Una pista esencial para distinguir cuanto antes a un buen lector de uno malo es cuestionarle sobre qué busca cuando abre un libro. Si su primera respuesta es algo así como "que sea original, que me cuente una historia", entonces es muy posible que sea un mal lector. Puede haber excepciones, pero este test rápido casi siempre da en la diana: alguien acostumbrado a leer bien no lee para que una historia le sorprenda. Por dos motivos, que son el mismo aunque puedan parecer complementarios:
a) El primero es que todas las historias ya están escritas.
«En cierto nivel, cualquiera que escriba algo sabe que la pura originalidad es imposible. Mires donde mires, el terreno ha sido transitado. Así que suspiras y montas tu tienda donde puedes, a sabiendas de que otros han pasado por allí [...]. Si el escritor es bueno, lo que ocurre no es que la obra resulta poco original o trivial sino justamente lo contrario: gana profundidad y resonancia gracias a los ecos de los textos previos, y densidad gracias al uso acumulativo de ciertos modelos y tendencias básicos».Este razonamiento es la razón de ser del ensayo Leer como un profesor, de Thomas C. Foster, en el que este maestro de instituto y universidad adorna su amor por los libros con aquello que convierte a un profesor de literatura en un buen profesor de literatura: no proporciona respuestas fáciles y no pretende que sus alumnos se las den, sabe que la literatura es un universo inabarcable y que por tanto está sujeto a la refutación y a la perspectiva, al guiño y a la fobia.
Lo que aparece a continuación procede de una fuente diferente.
(* ===== verification/RoutineGen.v ===== *)
(** * Expanding a recurrence rule (sunrise-domain: routine_gen.rs)

    The periods of a rule, the dates each one proposes, BYSETPOS, the bound of
    UNTIL, the scan of [expand] over a window, and the keys and ids of
    occurrences. *)

From Stdlib Require Import ZArith Lia String Ascii.
From stdpp Require Import base tactics decidable option list sorting strings.
From S2P Require Import Prelude Bytes Calendar SunriseTime Rrule.
Open Scope Z_scope.

Definition MAX_PERIODS : nat := Z.to_nat 100000.

Record Occurrence := mkOccurrence { occ_key : string; occ_civil : DateTime; occ_at : Z }.
Inductive ExpandError := WindowTooLarge | InvalidTimeZone (tz : string).

Definition format_key (d : Date) (tod : Time) : string :=
  String.append (pad 4 (year d)) (String "-" (String.append (pad 2 (month d)) (String "-" (String.append (pad 2 (day d))
    (String "T" (String.append (pad 2 (hour tod)) (String ":" (pad 2 (minute tod))))))))).

(** [slice::dedup], of neighbours. *)
Fixpoint dedup (l : list Date) : list Date :=
  match l with
  | [] => []
  | d :: l' =>
      match dedup l' with
      | [] => [d]
      | e :: l'' => if decide (d = e) then e :: l'' else d :: e :: l''
      end
  end.

Definition date_le (a b : Date) : Prop := a ≼ b.
#[export] Instance date_le_dec : RelDecision date_le.
Proof. intros a b. unfold date_le. apply _. Defined.
Definition sorted_dates (l : list Date) : list Date := dedup (isort date_le l).
(** In the live routines of one series, each key has exactly one owner as
    soon as any is anchored at or before it — the one with the latest anchor,
    the greater id breaking a tie — and none before every anchor.  So however
    a series was split, concurrently or not, each occurrence is generated
    once, whatever the order the chain is listed in. *)
Theorem one_owner chain root key :
  NoDup (routine_id <$> chain) →
  Forall (λ r, deleted r = false ∧ series_root r = root) chain → is_Some (parse_occurrence_key key) →
  (∀ r, owns_key r key chain = true → claims key r) ∧
  ((∃ r, r ∈ chain ∧ claims key r) →
   ∃ owner, owner ∈ chain ∧ owns_key owner key chain = true ∧
     (∀ r, r ∈ chain → owns_key r key chain = true → r = owner) ∧
     ∀ r, r ∈ chain → claims key r → claim_rank r ≼ claim_rank owner).
Proof.
  intros Hnd Hlive Hkey. split; [by intros r (_ & ? & _)%owns_key_spec|]. intros (r0 & Hr0 & Hc0). rewrite Forall_forall in Hlive.
  destruct (greatest_exists claim_rank (filter (claims key) chain)) as (w & Hw & Hmax).
  { intros E. assert (r0 ∈ filter (claims key) chain) as Hin by by apply list_elem_of_filter. rewrite E in Hin. by apply not_elem_of_nil in Hin. }
  apply list_elem_of_filter in Hw as [Hcw Hw].
  assert (∀ r, r ∈ chain → claims key r → claim_rank r ≼ claim_rank w) as Hge by (intros r Hr Hc; apply Hmax; by apply list_elem_of_filter).
  assert (∀ r, r ∈ chain → routine_id r = routine_id w → r = w) as Hinj.
  { intros r Hr Hid. apply list_elem_of_lookup in Hr as [j Hj], Hw as [k Hk].
    assert (j = k) as -> by (eapply (NoDup_lookup (routine_id <$> chain)); [done|by rewrite list_lookup_fmap, Hj|by rewrite list_lookup_fmap, Hk; cbn; rewrite Hid]).
    congruence. }
  exists w. split; [done|]. split; [|split; [|done]].
  - apply owns_key_spec. split; [done|]. split; [done|]. intros other Ho _ _ _ Hc. by apply Hge.
  - intros r Hr (_ & Hcr & Hall)%owns_key_spec. apply Hinj; [done|]. destruct (decide (routine_id r = routine_id w)) as [|Hid]; [done|].
    assert (claim_rank r = claim_rank w) as E; [|by injection E].
    apply tle_antisymm; [by apply Hge|]. destruct (Hlive w Hw) as [Hdw Hrw], (Hlive r Hr) as [_ Hrr].
    apply Hall; [done|congruence|done|congruence|done].
Qed.
End owners.
(** A value read once is read again from its own text, an open quote closed. *)
Lemma value_items_spec r items next open :
  value_items r = (items, next, open) →
  ∃ v, r = v ++ next ∧ items ≠ [] ∧ Forall unquoted items ∧ (open = true → next = [] ∧ v ≠ []) ∧
    ∀ k, boundary k → value_items (v ++ closing open ++ k) = (items, k, false).
Proof.
  revert items next open. induction r as [r IH] using (induction_ltof1 _ (@length Z)). intros items next open.
  rewrite value_items_eq. destruct (item_at r) as [[item n] o] eqn:E. apply item_at_spec in E as (v & -> & Hi & Ho & Hv).
  destruct o; [intros [= <- <- <-]|destruct (strip_char COMMA n) as [r'|] eqn:Es; [|intros [= <- <- <-]]].
  - exists v. split_and!; [done|done|by apply Forall_singleton|done|]. intros k Hk.
    rewrite value_items_eq, Hv by (by apply boundary_ends_item). by rewrite boundary_no_comma.
  - apply strip_char_spec in Es as ->. destruct (value_items r') as [[items' n'] o'] eqn:E. intros [= <- <- <-].
    apply IH in E as (v' & -> & _ & Hi' & Ho' & Hv'); [|unfold ltof; rewrite length_app; simpl; lia].
    exists (v ++ COMMA :: v'). split_and!; [by rewrite <-app_assoc|done|by constructor|..].
    + intros ?. split; [by apply Ho'|]. by destruct v.
    + intros k Hk. rewrite <-app_assoc. cbn [app]. rewrite value_items_eq.
      pose proof (Hv (COMMA :: v' ++ closing o' ++ k)) as Hv1. cbn [closing app] in Hv1. rewrite Hv1 by (cbn; tauto). cbn [strip_char]. rewrite Z.eqb_refl. by rewrite Hv'.
  - exists v. split_and!; [done|done|by apply Forall_singleton|done|]. intros k Hk.
    rewrite value_items_eq, Hv by (by apply boundary_ends_item). by rewrite boundary_no_comma.
Qed.

(** A printed list of items reads back as its items. *)
Lemma item_shown s n k : shown_as s n → ends_item k → item_at (s ++ k) = (n, k, false).
Proof. intros [[-> Hn]|[-> Hn]] Hk; [by apply item_at_bare|by apply item_at_quoted]. Qed.
Lemma value_items_shown ss ns k :
  ss ≠ [] → Forall2 shown_as ss ns → boundary k → value_items (join_chars [COMMA] ss ++ k) = (ns, k, false).
Proof.
  intros Hne Hall Hk. induction Hall as [|s n ss ns Hs Hall IH]; [done|]. destruct (decide (ss = [])) as [->|Hss].
  - apply Forall2_nil_inv_l in Hall as ->. cbn [join_chars].
    rewrite value_items_eq, (item_shown s n) by (done || by apply boundary_ends_item). by rewrite boundary_no_comma.
  - rewrite join_chars_cons, <-!app_assoc, value_items_eq, (item_shown s n) by (done || (cbn; tauto)). cbn [app strip_char].
    rewrite Z.eqb_refl. by rewrite IH.
Qed.

(** ** Operators *)

Section lexer.
Context `{Jiff}.

(** The value of a strict comparison does not start with [=]. *)
Definition strict_value (cmp : Comparator) (v : chars) : Prop :=
  (cmp = CmpLt ∨ cmp = CmpGt) → strip_char 61 v = None.

Lemma cmp_at_str cmp v : strict_value cmp v → cmp_at (txt (cmp_str cmp) ++ v) = Some (cmp, v).
Proof.
  unfold strict_value. intros Hv. destruct cmp; [reflexivity| |reflexivity| |reflexivity]; specialize (Hv ltac:(tauto)).
  - change (Some (match strip_char 61 v with Some r => (CmpLe, r) | None => (CmpLt, v) end) = Some (CmpLt, v)). by rewrite Hv.
  - change (Some (match strip_char 61 v with Some r => (CmpGe, r) | None => (CmpGt, v) end) = Some (CmpGt, v)). by rewrite Hv.
Qed.
Lemma cmp_at_spec r cmp v : cmp_at r = Some (cmp, v) → r = txt (cmp_str cmp) ++ v ∧ strict_value cmp v.
Proof.
  unfold cmp_at, strict_value. destruct (strip_char 58 r) as [r1|] eqn:E1.
  { intros [= <- <-]. apply strip_char_spec in E1 as ->. split; [done|]. by intros []. }
  destruct (strip_char 60 r) as [r1|] eqn:E2.
  { apply strip_char_spec in E2 as ->. destruct (strip_char 61 r1) as [r2|] eqn:E; intros [= <- <-].
    - apply strip_char_spec in E as ->. split; [done|]. by intros [].
    - done. }
  destruct (strip_char 62 r) as [r1|] eqn:E3; [|done].
  apply strip_char_spec in E3 as ->. destruct (strip_char 61 r1) as [r2|] eqn:E; intros [= <- <-].
  - apply strip_char_spec in E as ->. split; [done|]. by intros [].
  - done.
Qed.

Definition alphabetic_text (w : chars) : Prop := w ≠ [] ∧ Forall (λ c, negb (is_alphabetic c) = false) w.

Lemma break_word w cmp r :
  Forall (λ c, negb (is_alphabetic c) = false) w →
  break (λ c, negb (is_alphabetic c)) (w ++ txt (cmp_str cmp) ++ r) = (w, txt (cmp_str cmp) ++ r).
Proof. intros Hw. apply break_app; [done|]. by destruct cmp. Qed.

(** On a key, a comparator and a value, the last arm of [lex] reads them. *)
Lemma lex_word_operator len w key cmp v items next open :
  alphabetic_text w → key_of w = Some key → strict_value cmp v → value_items v = (items, next, open) →
  lex_word len (w ++ txt (cmp_str cmp) ++ v) =
    let at_ (x : chars) := Z.of_nat (len - length x) in
    match filter_of key cmp items with
    | Some f => (Some (TLeaf (Filtered f)),
                 if open then [notice UnclosedQuote (at_ (w ++ txt (cmp_str cmp) ++ v)) (at_ next)] else [], next)
    | None => (Some (TLeaf (raw_term (w ++ txt (cmp_str cmp) ++ v) next open)),
               [notice BadValue (at_ (w ++ txt (cmp_str cmp) ++ v)) (at_ next)], next)
    end.
Proof.
  intros [Hne Hw] Hk Hs Hv. unfold lex_word. rewrite break_word by done. rewrite bool_decide_eq_false_2 by done.
  cbn [mbind option_bind]. rewrite Hk. cbn [mbind option_bind]. rewrite cmp_at_str by done. cbn [mbind option_bind].
  by rewrite Hv.
Qed.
Sabe que es un territorio de libertad en el que caben pistas pero no atajos. O sea, que no es un viaje ni fácil ni cómodo, pero siempre merece la pena.
¿Y cómo se transmite todo eso? ¿Cómo hacer entender que esa complejidad no está reñida con el disfrute? La propuesta de Foster, como maestro, es eminentemente didáctica. Con la riada de ejemplos que utiliza en esta especie de manual para nerds de instituto y letraheridos, el profesor abona la idea de que la originalidad de una obra reside en su capacidad para transmutar los símbolos en los que todos nos reconocemos a contextos nuevos.
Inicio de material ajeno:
(* ===== verification/SearchLeaf.v ===== *)
(** * The leaves of a query, printed and read back

    Date values, filters, phrases, shorthands and words: what the lexer makes
    of any input, its canonical text gives again. *)

From Stdlib Require Import ZArith Lia String.
From stdpp Require Import base tactics decidable option list strings.
From S2P Require Import Prelude Bytes Calendar Rrule Search SearchLex.
Open Scope Z_scope.

(** ** Numbers *)

(** A property of the numbers below a bound, checked on each. *)
Lemma below_check (p : Z → bool) n x : forallb p (seqZ 0 n) = true → 0 ≤ x < n → p x = true.
Proof. intros Hp Hx. rewrite forallb_forall in Hp. apply Hp, list_elem_of_In, elem_of_seqZ. lia. Qed.

Lemma all_digits s : forallb is_digit s = true ↔ Forall (λ c, is_digit c = true) s.
Proof. rewrite forallb_forall, Forall_forall. setoid_rewrite list_elem_of_In. done. Qed.
Definition reads_number (w : nat) (s : chars) (x : Z) : bool :=
  bool_decide (length s = w) && forallb is_digit s && (digits_value s =? x).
b) El segundo motivo es que solo hay una historia.
«Supongo que la historia única, la ur-historia, trata de nosotros mismos, de lo que significa pertenecer al género humano. [...] El pertenecer al género humano abarca más o menos todo: nos preguntamos sobre el espacio y el tiempo y esta vida y la siguiente, cosas que, estoy seguro, ninguno de mis setters ingleses se ha puesto a considerar».
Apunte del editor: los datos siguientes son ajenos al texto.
(* ===== verification/SearchRound.v ===== *)
(** * The canonical text is read back as the same query

    The lexer's leaves are the ones that read back (SearchLeaf.v), the text of
    an expression is cut into the tokens of the expression, and the parser
    builds the expression from them. *)

From Stdlib Require Import ZArith Lia String.
From stdpp Require Import base tactics decidable option list strings.
From S2P Require Import Prelude Bytes Calendar Rrule Search SearchLex SearchLeaf.
Open Scope Z_scope.

Section round.
Context `{JiffLaws, !IsoDates}.

(** ** Words *)

Definition operator_at (r : chars) : option (Key * Comparator * chars) :=
  let '(word, past) := break (λ c, negb (is_alphabetic c)) r in
  if bool_decide (word = []) then None
  else key ← key_of word; '(cmp, value) ← cmp_at past; Some (key, cmp, value).

Lemma lex_word_bare len r t next :
  operator_at r = None → bare false r = (t, next) →
  ∃ ns, lex_word len r = (Some (if bool_decide (t = txt "OR") then TOr else TLeaf (Term t)), ns, next).
Proof.
  unfold operator_at, lex_word. destruct (break _ r) as [word past]. intros -> Hb. rewrite Hb. by eexists.
Qed.

Lemma cmp_at_head c r r' : is_Some (cmp_at (c :: r)) ↔ is_Some (cmp_at (c :: r')).
Proof.
  unfold cmp_at. cbn [strip_char]. destruct (c =? 58); [by split; eauto|]. destruct (c =? 60); [by split; eauto|].
  destruct (c =? 62); [by split; eauto|]. done.
Qed.

Lemma not_bare_not_alphabetic c : ends_bare c = true → is_alphabetic c = false.
Proof. intros Hc. destruct (is_alphabetic c) eqn:E; [|done]. apply alphabetic_plain in E as [E _]. congruence. Qed.

(** Whether a bare word is an operator does not depend on what follows it. *)
Lemma operator_ext t k1 k2 :
  Forall (λ c, ends_bare c = false) t → stops ends_bare k1 → boundary k2 →
  operator_at (t ++ k1) = None → operator_at (t ++ k2) = None.
Proof.
  intros Ht Hk1 Hk2. destruct (break (λ c, negb (is_alphabetic c)) t) as [w p] eqn:E. apply break_spec in E as (-> & Hw & Hp).
  apply Forall_app in Ht as [_ Ht].
  assert (∀ k, stops ends_bare k → break (λ c, negb (is_alphabetic c)) ((w ++ p) ++ k) = (w, p ++ k)) as Hbr.
  { intros k Hk. rewrite <-app_assoc. apply break_app; [done|]. destruct p as [|c p]; [|done].
    destruct k as [|c k]; [done|]. cbn in Hk |- *. by rewrite not_bare_not_alphabetic. }
  assert (stops ends_bare k2) as Hk2' by (by destruct k2 as [|c k2]; [|destruct Hk2 as [-> | ->]]).
  unfold operator_at. rewrite !Hbr by done. case_bool_decide; [done|].
  assert (cmp_at (p ++ k1) = None ↔ cmp_at (p ++ k2) = None) as Hc.
  { destruct p as [|c p].
    - assert (∀ k, stops ends_bare k → cmp_at k = None) as Hnone; [|by rewrite !Hnone by done].
      intros [|c k]; [done|]. cbn [stops]. unfold cmp_at. cbn [strip_char]. intros Hc.
      destruct (Z.eqb_spec c 58) as [->|]; [done|]. destruct (Z.eqb_spec c 60) as [->|]; [done|].
      by destruct (Z.eqb_spec c 62) as [->|].
    - cbn [app]. rewrite !eq_None_not_Some. by rewrite (cmp_at_head c (p ++ k1) (p ++ k2)). }
  destruct (key_of w); [|done]. cbn [mbind option_bind]. destruct (cmp_at (p ++ k1)) as [[]|]; [done|].
  intros _. by rewrite (proj1 Hc eq_refl).
Qed.

Lemma bare_spec r t next : bare false r = (t, next) → r = t ++ next ∧ Forall (λ c, ends_bare c = false) t ∧ stops ends_bare next.
Proof.
  intros (-> & Ht & Hn)%break_spec. split; [done|]. split.
  - eapply Forall_impl; [exact Ht|]. intros c. cbn [andb]. by rewrite orb_false_r.
  - destruct next as [|c next]; [done|]. cbn in Hn |- *. by rewrite orb_false_r in Hn.
Qed.
Lemma bare_app t k : Forall (λ c, ends_bare c = false) t → boundary k → bare false (t ++ k) = (t, k).
Proof.
  intros Ht Hk. apply break_app; [|by apply boundary_bare]. eapply Forall_impl; [exact Ht|]. intros c. cbn [andb]. by rewrite orb_false_r.
Qed.

Lemma ends_bare_false c : ends_bare c = false → is_ws c = false ∧ c ≠ QUOTE ∧ c ≠ LPAREN ∧ c ≠ RPAREN.
Proof. unfold ends_bare, is_paren. rewrite !orb_false_iff, !Z.eqb_neq. tauto. Qed.

(** The arms of [lex] before the last, none of which a word takes. *)
Definition not_sigil (c : Z) (r1 : chars) : Prop :=
  (c =? 45) && match r1 with n :: _ => negb (is_ws n) && negb (n =? RPAREN) | [] => false end = false ∧
  ((c =? 35) || (c =? 64)) && match r1 with n :: _ => negb (ends_bare n) || (n =? QUOTE) | [] => false end = false ∧
  match r1 with
  | d :: r2 => (c =? 33) && bool_decide (49 ≤ d ≤ 53) && match r2 with n :: _ => ends_bare n | [] => true end = false
  | [] => True
  end.

Lemma lex_one_not_sigil len c r1 : ends_bare c = false → not_sigil c r1 → lex_one len (c :: r1) = lex_word len (c :: r1).
Proof.
  intros (Hw & Hq & Hl & Hr)%ends_bare_false (H1' & H2' & H3'). unfold lex_one. rewrite Hw.
  rewrite (proj2 (Z.eqb_neq c LPAREN)), (proj2 (Z.eqb_neq c RPAREN)), (proj2 (Z.eqb_neq c QUOTE)) by done.
  rewrite H1', H2'. destruct r1 as [|d r2]; [done|]. by rewrite H3'.
Qed.

Lemma not_sigil_ext c t k1 k2 :
  Forall (λ c, ends_bare c = false) t → stops ends_bare k1 → boundary k2 → not_sigil c (t ++ k1) → not_sigil c (t ++ k2).
Proof.
  intros Ht Hk1 Hk2 (Hm & Hs & Hp). unfold not_sigil. destruct t as [|n t]; cbn [app] in *.
  - destruct k2 as [|d k2]; [by rewrite !andb_false_r|]. by destruct Hk2 as [-> | ->]; rewrite !andb_false_r.
  - split; [done|]. split; [done|]. destruct t as [|n2 t]; cbn [app] in *; [|done].
    destruct k1 as [|d1 k1]; [|cbn in Hk1; rewrite Hk1 in Hp]; rewrite andb_true_r in Hp; rewrite Hp; done.
Qed.

Lemma word_leaf c r1 t next :
  ends_bare c = false → not_sigil c r1 → operator_at (c :: r1) = None → bare false (c :: r1) = (t, next) → t ≠ txt "OR" →
  leaf_ok (Term t).
Proof.
  intros Hc Hsig Hop (E & Ht & Hn)%bare_spec Hor.
  destruct t as [|c' t]; [destruct next as [|d next]; [done|]; injection E as -> ->; cbn in Hn; congruence|].
  injection E as <- ->. split; [done|]. split.
  { cbn. apply ends_bare_false in Hc. tauto. }
  intros len k Hk. cbn [show_expr app]. apply Forall_cons in Ht as [_ Ht].
  rewrite lex_one_not_sigil; [|done|by eapply not_sigil_ext].
  destruct (lex_word_bare len (c :: t ++ k) (c :: t) k) as [ns Hw].
  - apply (operator_ext (c :: t) next k); [by constructor|done|done|done].
  - apply (bare_app (c :: t)); [by constructor|done].
  - exists ns. by rewrite Hw, bool_decide_eq_false_2.
Qed.

(** ** One turn of the lexer *)

Definition tok_ok (t : Tok) : Prop := match t with TLeaf e => leaf_ok e | _ => True end.

Lemma lex_word_spec len c r1 t ns next :
  ends_bare c = false → not_sigil c r1 → lex_word len (c :: r1) = (t, ns, next) →
  (∃ v, v ≠ [] ∧ c :: r1 = v ++ next) ∧ ∃ t', t = Some t' ∧ tok_ok t'.
Proof.
  intros Hc Hsig. destruct (operator_at (c :: r1)) as [[[key cmp] v]|] eqn:Hop.
  - unfold operator_at in Hop. destruct (break _ (c :: r1)) as [w past] eqn:Eb. apply break_spec in Eb as (Er & Hw & _).
    case_bool_decide as Hne; [done|]. destruct (key_of w) as [key'|] eqn:Ek; cbn [mbind option_bind] in Hop; [|done].
    destruct (cmp_at past) as [[cmp' v']|] eqn:Ec; cbn [mbind option_bind] in Hop; [|done]. injection Hop as -> -> ->.
    apply cmp_at_spec in Ec as [-> Hs]. destruct (value_items v) as [[items n] o] eqn:Ev.
    rewrite Er, (lex_word_operator len w key cmp v items n o) by done. cbn zeta.
    destruct (value_items_spec _ _ _ _ Ev) as (v0 & -> & Hne' & Hu & _).
    destruct (filter_of key cmp items) as [f|] eqn:Ef; intros [= <- <- <-]; (split; [exists (w ++ txt (cmp_str cmp) ++ v0); by rewrite <-!app_assoc; destruct w|]).
    + eexists. split; [done|]. cbn. by eapply filter_leaf, filter_parsed.
    + eexists. split; [done|]. by eapply raw_leaf.
  - destruct (bare false (c :: r1)) as [t0 next0] eqn:Eb. destruct (lex_word_bare len _ _ _ Hop Eb) as [ns0 ->].
    intros [= <- <- <-]. pose proof (bare_spec _ _ _ Eb) as (E & Ht & Hn). split.
    + exists t0. split; [|done]. intros ->. destruct next0 as [|d next0]; [done|]. injection E as -> ->. cbn in Hn. congruence.
    + eexists. split; [done|]. case_bool_decide; [done|]. by eapply word_leaf.
Qed.

Lemma empty_name_leaf c : c = 35 ∨ c = 64 → leaf_ok (Term [c; QUOTE; QUOTE]).
Proof.
  intros Hc. split; [done|]. split; [by destruct Hc as [-> | ->]|]. intros len k _. cbn [show_expr].
  assert (raw_term ([c; QUOTE; QUOTE] ++ k) k false = Term [c; QUOTE; QUOTE]) as <- by (unfold raw_term; by rewrite raw_take, app_nil_r).
  exists [notice BadValue (Z.of_nat (len - length ([c; QUOTE; QUOTE] ++ k))) (Z.of_nat (len - length k))].
  by destruct Hc as [-> | ->].
Qed.

Lemma lex_sigil_spec c r1 :
  c = 35 ∨ c = 64 → match r1 with n :: _ => negb (ends_bare n) || (n =? QUOTE) | [] => false end = true →
  ∃ name next (open : bool),
    match r1 with
    | n :: r2 => if n =? QUOTE then let '(t, x, closed) := quoted r2 in (t, x, negb closed)
                 else let '(t, x) := bare false r1 in (t, x, false)
    | [] => ([], [], false)
    end = (name, next, open) ∧ (∃ v, r1 = v ++ next) ∧ unquoted name ∧
    (name = [] → raw_term (c :: r1) next open = Term [c; QUOTE; QUOTE]).
Proof.
  intros Hc Hn. destruct r1 as [|n r2]; [done|]. destruct (Z.eqb_spec n QUOTE) as [->|Hq].
  - destruct (quoted r2) as [[t x] closed] eqn:Eq. apply quoted_spec in Eq as [Ht Eq]. exists t, x, (negb closed). split; [done|].
    destruct closed; [subst r2|destruct Eq as [-> ->]].
    + split; [exists (QUOTE :: t ++ [QUOTE]); cbn [app]; by rewrite <-app_assoc|]. split; [done|]. intros ->. cbn [app].
      unfold raw_term. pose proof (raw_take [c; QUOTE; QUOTE] x) as E. cbn [app] in E. by rewrite E, app_nil_r.
    + split; [exists (QUOTE :: t); by rewrite app_nil_r|]. split; [done|]. by intros ->.
  - rewrite orb_false_r in Hn. apply negb_true_iff in Hn. destruct (bare false (n :: r2)) as [t x] eqn:Eb.
    apply bare_spec in Eb as (E & Ht & Hx). exists t, x, false. split; [done|]. split; [by exists t|]. split.
    + eapply Forall_impl; [exact Ht|]. intros d Hd. apply ends_bare_false in Hd as (_ & Hd & _). by apply Z.eqb_neq.
    + intros ->. destruct x as [|d x]; [done|]. injection E as <- <-. cbn in Hx. congruence.
Qed.

Lemma lex_one_spec len c r1 t ns next :
  lex_one len (c :: r1) = (t, ns, next) →
  (∃ v, v ≠ [] ∧ c :: r1 = v ++ next) ∧ match t with Some t' => tok_ok t' | None => True end.
Proof.
  assert (∀ v : chars, r1 = v ++ next → ∃ v, v ≠ [] ∧ c :: r1 = v ++ next) as Hone by (intros v ->; by exists (c :: v)).
  unfold lex_one. destruct (is_ws c) eqn:Hw; [intros [= <- <- <-]; split; [by apply (Hone [])|done]|].
  destruct (c =? LPAREN) eqn:Hl; [intros [= <- <- <-]; split; [by apply (Hone [])|done]|].
  destruct (c =? RPAREN) eqn:Hr; [intros [= <- <- <-]; split; [by apply (Hone [])|done]|].
  destruct (c =? QUOTE) eqn:Hq.
  { destruct (quoted r1) as [[t0 x] closed] eqn:Eq. apply quoted_spec in Eq as [Ht Eq]. cbn zeta.
    assert (∃ v, r1 = v ++ x) as [v Hv].
    { destruct closed; [exists (t0 ++ [QUOTE]); by rewrite <-app_assoc|]. destruct Eq as [-> ->]. exists t0. by rewrite app_nil_r. }
    case_bool_decide as Ht0; intros [= <- <- <-]; (split; [by apply (Hone v)|]); [done|].
    cbn. apply phrase_leaf; [done| |apply trim_idemp]. destruct (trim_cut t0) as (a & b & E). unfold unquoted in Ht.
    rewrite E, !Forall_app in Ht. apply Ht. }
  assert (ends_bare c = false) as Hc by (unfold ends_bare, is_paren; by rewrite Hw, Hq, Hl, Hr).
  destruct ((c =? 45) && _) eqn:Hminus; [intros [= <- <- <-]; split; [by apply (Hone [])|done]|].
  destruct (((c =? 35) || (c =? 64)) && _) eqn:Hsig.
  { apply andb_true_iff in Hsig as [Hcs Hn]. rewrite orb_true_iff, !Z.eqb_eq in Hcs.
    destruct (lex_sigil_spec c r1 Hcs Hn) as (name & x & open & -> & [v Hv] & Hu & Hraw).
    case_bool_decide as Hname; intros [= <- <- <-]; (split; [by apply (Hone v)|]); cbn.
    - rewrite Hraw by done. by apply empty_name_leaf.
    - by eapply (shorthand_leaf c name). }
  destruct r1 as [|d r2]; [by intros [? (t' & -> & ?)]%lex_word_spec|].
  destruct ((c =? 33) && bool_decide (49 ≤ d ≤ 53) && _) eqn:Hp; [|by intros [? (t' & -> & ?)]%lex_word_spec].
  intros [= <- <- <-]. rewrite !andb_true_iff, bool_decide_eq_true in Hp. split; [by apply (Hone [d])|]. cbn. apply priority_leaf. tauto.
Qed.

(** ** The whole input *)

Lemma lex_loop_fuel f f' len r : (length r ≤ f)%nat → (length r ≤ f')%nat → lex_loop f len r = lex_loop f' len r.
Proof.
  revert f' r. induction f as [|f IH]; intros f' [|c r] Hf Hf'; [by destruct f'|simpl in Hf; lia|by destruct f'|].
  destruct f' as [|f']; [simpl in Hf'; lia|]. cbn [lex_loop]. destruct (lex_one len (c :: r)) as [[t ns] next] eqn:E.
  apply lex_one_spec in E as [(v & Hv & E) _]. assert (length next < length (c :: r))%nat.
  { rewrite E, length_app. destruct v; [done|]. simpl. lia. }
  simpl in *. by rewrite (IH f') by lia.
Qed.

(** The tokens of the input from one index on. *)
Definition tokens (len : nat) (r : chars) : list Token := (lex_loop (length r) len r).1.
Definition option_token (t : option Tok) (start : nat) : list Token := match t with Some t => [mkToken t start] | None => [] end.

Lemma tokens_eq len c r t ns next :
  lex_one len (c :: r) = (t, ns, next) → tokens len (c :: r) = option_token t (len - length (c :: r)) ++ tokens len next.
Proof.
  intros E. unfold tokens. cbn [length lex_loop]. rewrite E. apply lex_one_spec in E as [(v & Hv & E) _].
  rewrite (lex_loop_fuel (length r) (length next)).
  - destruct (lex_loop _ len next) as [ts ns']. by destruct t.
  - assert (length (c :: r) = length (v ++ next)) as El by (by rewrite E). rewrite length_app in El. destruct v; [done|]. simpl in El. lia.
  - done.
Qed.

Lemma tokens_ok len r : Forall (λ t, tok_ok (tok t)) (tokens len r).
Proof.
  induction r as [[|c r] IH] using (induction_ltof1 _ (@length Z)); [constructor|].
  destruct (lex_one len (c :: r)) as [[t ns] next] eqn:E. rewrite (tokens_eq _ _ _ _ _ _ E).
  apply lex_one_spec in E as [(v & Hv & E) Ht]. apply Forall_app. split; [destruct t; by repeat constructor|].
  apply IH. unfold ltof. rewrite E, length_app. destruct v; [done|]. simpl. lia.
Qed.
End round.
Da igual que pretendas explicarlos desde la astrofísica, como Stephen Hawking, o desde la novela negra, como Dashiell Hammett. Todo aquel que se pone a ello tiene como horizonte la pregunta básica de por qué el ser humano es como es. Lo único que hace es escoger por dónde transitará en busca de la respuesta. Y lo hará pertrechado de todo el corpus simbólico que le precedió: la religión (la Biblia como la historia de historias fundacional), la herencia grecorromana, los fenómenos geográficos (ríos, montañas, océanos, desiertos, ciudades), o meteorológicos, el sexo, e incluso Shakespeare.
De esta manera, Foster nos lleva de la mano por decenas de modelos (tal vez demasiado ceñidos al ámbito anglosajón) para hacernos ver, por ejemplo, que cualquier relato que en el que esté presente un viaje nos remitirá a una búsqueda, que una comida en común será un acto de comunión, que un baño en un río o un personaje que camina bajo la lluvia son casi siempre metáforas de un bautismo (o un renacimiento), o que los pájaros que vuelan nos remiten ciertamente a la libertad
Todos ellos son resortes en los que los autores se apoyan, con diversos grados de conciencia, para construir sus propios relatos. Está en nuestra mano interpretarlos, colorear la experiencia feliz de emprender una lectura sabiendo que, como resume el profesor Foster, «una obra completamente original, que no debiera nada a sus predecesoras, carecería a tal punto de lo familiar que desconcertaría sus lectores».